Nothing in the records may be altered; repeat them exactly.

*** Opening of Entries provided ***

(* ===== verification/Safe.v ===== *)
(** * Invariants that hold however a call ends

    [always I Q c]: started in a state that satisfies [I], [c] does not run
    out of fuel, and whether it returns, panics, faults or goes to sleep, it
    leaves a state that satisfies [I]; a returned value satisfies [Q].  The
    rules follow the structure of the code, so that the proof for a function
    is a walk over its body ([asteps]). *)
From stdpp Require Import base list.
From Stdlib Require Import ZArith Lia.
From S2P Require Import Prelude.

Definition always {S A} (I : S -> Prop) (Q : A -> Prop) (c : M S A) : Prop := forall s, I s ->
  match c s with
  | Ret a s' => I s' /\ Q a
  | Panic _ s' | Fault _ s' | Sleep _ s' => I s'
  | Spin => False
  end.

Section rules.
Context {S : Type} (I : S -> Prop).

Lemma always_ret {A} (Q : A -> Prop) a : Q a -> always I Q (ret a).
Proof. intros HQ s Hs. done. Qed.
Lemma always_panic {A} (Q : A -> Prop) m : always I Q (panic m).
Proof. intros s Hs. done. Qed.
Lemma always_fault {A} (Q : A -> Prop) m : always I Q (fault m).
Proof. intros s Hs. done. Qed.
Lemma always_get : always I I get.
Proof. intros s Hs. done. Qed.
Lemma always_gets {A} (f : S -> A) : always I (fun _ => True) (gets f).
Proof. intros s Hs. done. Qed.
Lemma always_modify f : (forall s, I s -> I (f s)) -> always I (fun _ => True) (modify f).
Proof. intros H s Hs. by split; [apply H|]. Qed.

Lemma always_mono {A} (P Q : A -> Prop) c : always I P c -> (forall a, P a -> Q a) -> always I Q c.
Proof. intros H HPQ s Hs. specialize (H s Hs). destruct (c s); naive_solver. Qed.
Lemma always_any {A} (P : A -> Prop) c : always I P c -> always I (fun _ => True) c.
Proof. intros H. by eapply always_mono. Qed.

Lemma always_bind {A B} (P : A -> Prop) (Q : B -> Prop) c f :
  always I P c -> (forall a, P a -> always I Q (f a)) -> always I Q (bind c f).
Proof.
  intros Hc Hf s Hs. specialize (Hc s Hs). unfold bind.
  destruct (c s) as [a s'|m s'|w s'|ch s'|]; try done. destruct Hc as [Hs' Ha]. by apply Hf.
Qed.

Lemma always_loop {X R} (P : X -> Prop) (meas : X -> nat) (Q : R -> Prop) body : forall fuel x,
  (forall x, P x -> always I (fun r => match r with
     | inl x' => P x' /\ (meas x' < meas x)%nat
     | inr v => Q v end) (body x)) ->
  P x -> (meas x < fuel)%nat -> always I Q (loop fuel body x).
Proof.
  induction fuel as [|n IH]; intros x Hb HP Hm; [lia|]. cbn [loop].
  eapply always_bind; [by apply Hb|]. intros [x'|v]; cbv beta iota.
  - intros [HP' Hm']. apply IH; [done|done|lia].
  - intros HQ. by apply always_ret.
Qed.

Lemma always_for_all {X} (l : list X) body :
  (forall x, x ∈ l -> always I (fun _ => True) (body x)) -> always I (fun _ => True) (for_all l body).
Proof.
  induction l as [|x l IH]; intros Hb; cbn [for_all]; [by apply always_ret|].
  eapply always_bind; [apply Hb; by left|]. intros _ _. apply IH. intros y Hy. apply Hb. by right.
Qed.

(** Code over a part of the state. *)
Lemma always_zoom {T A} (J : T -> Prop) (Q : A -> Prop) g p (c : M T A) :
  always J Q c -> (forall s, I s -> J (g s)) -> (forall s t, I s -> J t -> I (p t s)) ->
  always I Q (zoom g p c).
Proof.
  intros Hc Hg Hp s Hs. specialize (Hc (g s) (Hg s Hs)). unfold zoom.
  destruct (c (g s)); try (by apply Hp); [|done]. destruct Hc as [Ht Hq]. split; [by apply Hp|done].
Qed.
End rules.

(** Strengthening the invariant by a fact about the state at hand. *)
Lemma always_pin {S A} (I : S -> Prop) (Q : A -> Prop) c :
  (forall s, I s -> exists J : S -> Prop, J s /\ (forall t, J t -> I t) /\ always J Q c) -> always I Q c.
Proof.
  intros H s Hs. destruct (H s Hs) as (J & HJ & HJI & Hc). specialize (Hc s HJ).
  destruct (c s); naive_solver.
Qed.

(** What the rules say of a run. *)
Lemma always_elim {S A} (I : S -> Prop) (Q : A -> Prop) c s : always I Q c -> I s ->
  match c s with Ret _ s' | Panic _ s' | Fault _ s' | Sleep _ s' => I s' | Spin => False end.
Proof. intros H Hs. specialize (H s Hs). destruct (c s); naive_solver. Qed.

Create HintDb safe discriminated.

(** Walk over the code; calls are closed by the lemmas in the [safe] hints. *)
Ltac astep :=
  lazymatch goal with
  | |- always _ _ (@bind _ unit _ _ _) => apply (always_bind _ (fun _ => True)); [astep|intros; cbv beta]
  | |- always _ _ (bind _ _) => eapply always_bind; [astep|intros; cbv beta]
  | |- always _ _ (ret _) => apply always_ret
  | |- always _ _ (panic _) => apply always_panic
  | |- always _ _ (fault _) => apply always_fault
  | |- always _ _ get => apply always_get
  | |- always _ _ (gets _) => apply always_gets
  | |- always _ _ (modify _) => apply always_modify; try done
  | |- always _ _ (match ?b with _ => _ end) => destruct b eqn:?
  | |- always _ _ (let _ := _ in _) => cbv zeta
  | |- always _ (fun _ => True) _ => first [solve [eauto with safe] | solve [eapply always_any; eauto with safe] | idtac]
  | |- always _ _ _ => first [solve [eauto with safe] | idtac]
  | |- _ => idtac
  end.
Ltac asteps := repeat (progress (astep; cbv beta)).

*** Close of Entries provided ***

> **Task response**
(* ===== verification/Safe.v ===== *)
(** * Invariants that hold however a call ends

    [always I Q c]: started in a state that satisfies [I], [c] does not run
    out of fuel, and whether it returns, panics, faults or goes to sleep, it
    leaves a state that satisfies [I]; a returned value satisfies [Q].  The
    rules follow the structure of the code, so that the proof for a function
    is a walk over its body ([asteps]). *)
From stdpp Require Import base list.
From Stdlib Require Import ZArith Lia.
From S2P Require Import Prelude.

Definition always {S A} (I : S -> Prop) (Q : A -> Prop) (c : M S A) : Prop := forall s, I s ->
  match c s with
  | Ret a s' => I s' /\ Q a
  | Panic _ s' | Fault _ s' | Sleep _ s' => I s'
  | Spin => False
  end.

Section rules.
Context {S : Type} (I : S -> Prop).

Lemma always_ret {A} (Q : A -> Prop) a : Q a -> always I Q (ret a).
Proof. intros HQ s Hs. done. Qed.
Lemma always_panic {A} (Q : A -> Prop) m : always I Q (panic m).
Proof. intros s Hs. done. Qed.
Lemma always_fault {A} (Q : A -> Prop) m : always I Q (fault m).
Proof. intros s Hs. done. Qed.
Lemma always_get : always I I get.
Proof. intros s Hs. done. Qed.
Lemma always_gets {A} (f : S -> A) : always I (fun _ => True) (gets f).
Proof. intros s Hs. done. Qed.
Lemma always_modify f : (forall s, I s -> I (f s)) -> always I (fun _ => True) (modify f).
Proof. intros H s Hs. by split; [apply H|]. Qed.

Lemma always_mono {A} (P Q : A -> Prop) c : always I P c -> (forall a, P a -> Q a) -> always I Q c.
Proof. intros H HPQ s Hs. specialize (H s Hs). destruct (c s); naive_solver. Qed.
Lemma always_any {A} (P : A -> Prop) c : always I P c -> always I (fun _ => True) c.
Proof. intros H. by eapply always_mono. Qed.

Lemma always_bind {A B} (P : A -> Prop) (Q : B -> Prop) c f :
  always I P c -> (forall a, P a -> always I Q (f a)) -> always I Q (bind c f).
Proof.
  intros Hc Hf s Hs. specialize (Hc s Hs). unfold bind.
  destruct (c s) as [a s'|m s'|w s'|ch s'|]; try done. destruct Hc as [Hs' Ha]. by apply Hf.
Qed.

Lemma always_loop {X R} (P : X -> Prop) (meas : X -> nat) (Q : R -> Prop) body : forall fuel x,
  (forall x, P x -> always I (fun r => match r with
     | inl x' => P x' /\ (meas x' < meas x)%nat
     | inr v => Q v end) (body x)) ->
  P x -> (meas x < fuel)%nat -> always I Q (loop fuel body x).
Proof.
  induction fuel as [|n IH]; intros x Hb HP Hm; [lia|]. cbn [loop].
  eapply always_bind; [by apply Hb|]. intros [x'|v]; cbv beta iota.
  - intros [HP' Hm']. apply IH; [done|done|lia].
  - intros HQ. by apply always_ret.
Qed.

Lemma always_for_all {X} (l : list X) body :
  (forall x, x ∈ l -> always I (fun _ => True) (body x)) -> always I (fun _ => True) (for_all l body).
Proof.
  induction l as [|x l IH]; intros Hb; cbn [for_all]; [by apply always_ret|].
  eapply always_bind; [apply Hb; by left|]. intros _ _. apply IH. intros y Hy. apply Hb. by right.
Qed.

(** Code over a part of the state. *)
Lemma always_zoom {T A} (J : T -> Prop) (Q : A -> Prop) g p (c : M T A) :
  always J Q c -> (forall s, I s -> J (g s)) -> (forall s t, I s -> J t -> I (p t s)) ->
  always I Q (zoom g p c).
Proof.
  intros Hc Hg Hp s Hs. specialize (Hc (g s) (Hg s Hs)). unfold zoom.
  destruct (c (g s)); try (by apply Hp); [|done]. destruct Hc as [Ht Hq]. split; [by apply Hp|done].
Qed.
End rules.

(** Strengthening the invariant by a fact about the state at hand. *)
Lemma always_pin {S A} (I : S -> Prop) (Q : A -> Prop) c :
  (forall s, I s -> exists J : S -> Prop, J s /\ (forall t, J t -> I t) /\ always J Q c) -> always I Q c.
Proof.
  intros H s Hs. destruct (H s Hs) as (J & HJ & HJI & Hc). specialize (Hc s HJ).
  destruct (c s); naive_solver.
Qed.

(** What the rules say of a run. *)
Lemma always_elim {S A} (I : S -> Prop) (Q : A -> Prop) c s : always I Q c -> I s ->
  match c s with Ret _ s' | Panic _ s' | Fault _ s' | Sleep _ s' => I s' | Spin => False end.
Proof. intros H Hs. specialize (H s Hs). destruct (c s); naive_solver. Qed.

Create HintDb safe discriminated.

(** Walk over the code; calls are closed by the lemmas in the [safe] hints. *)
Ltac astep :=
  lazymatch goal with
  | |- always _ _ (@bind _ unit _ _ _) => apply (always_bind _ (fun _ => True)); [astep|intros; cbv beta]
  | |- always _ _ (bind _ _) => eapply always_bind; [astep|intros; cbv beta]
  | |- always _ _ (ret _) => apply always_ret
  | |- always _ _ (panic _) => apply always_panic
  | |- always _ _ (fault _) => apply always_fault
  | |- always _ _ get => apply always_get
  | |- always _ _ (gets _) => apply always_gets
  | |- always _ _ (modify _) => apply always_modify; try done
  | |- always _ _ (match ?b with _ => _ end) => destruct b eqn:?
  | |- always _ _ (let _ := _ in _) => cbv zeta
  | |- always _ (fun _ => True) _ => first [solve [eauto with safe] | solve [eapply always_any; eauto with safe] | idtac]
  | |- always _ _ _ => first [solve [eauto with safe] | idtac]
  | |- _ => idtac
  end.
Ltac asteps := repeat (progress (astep; cbv beta)).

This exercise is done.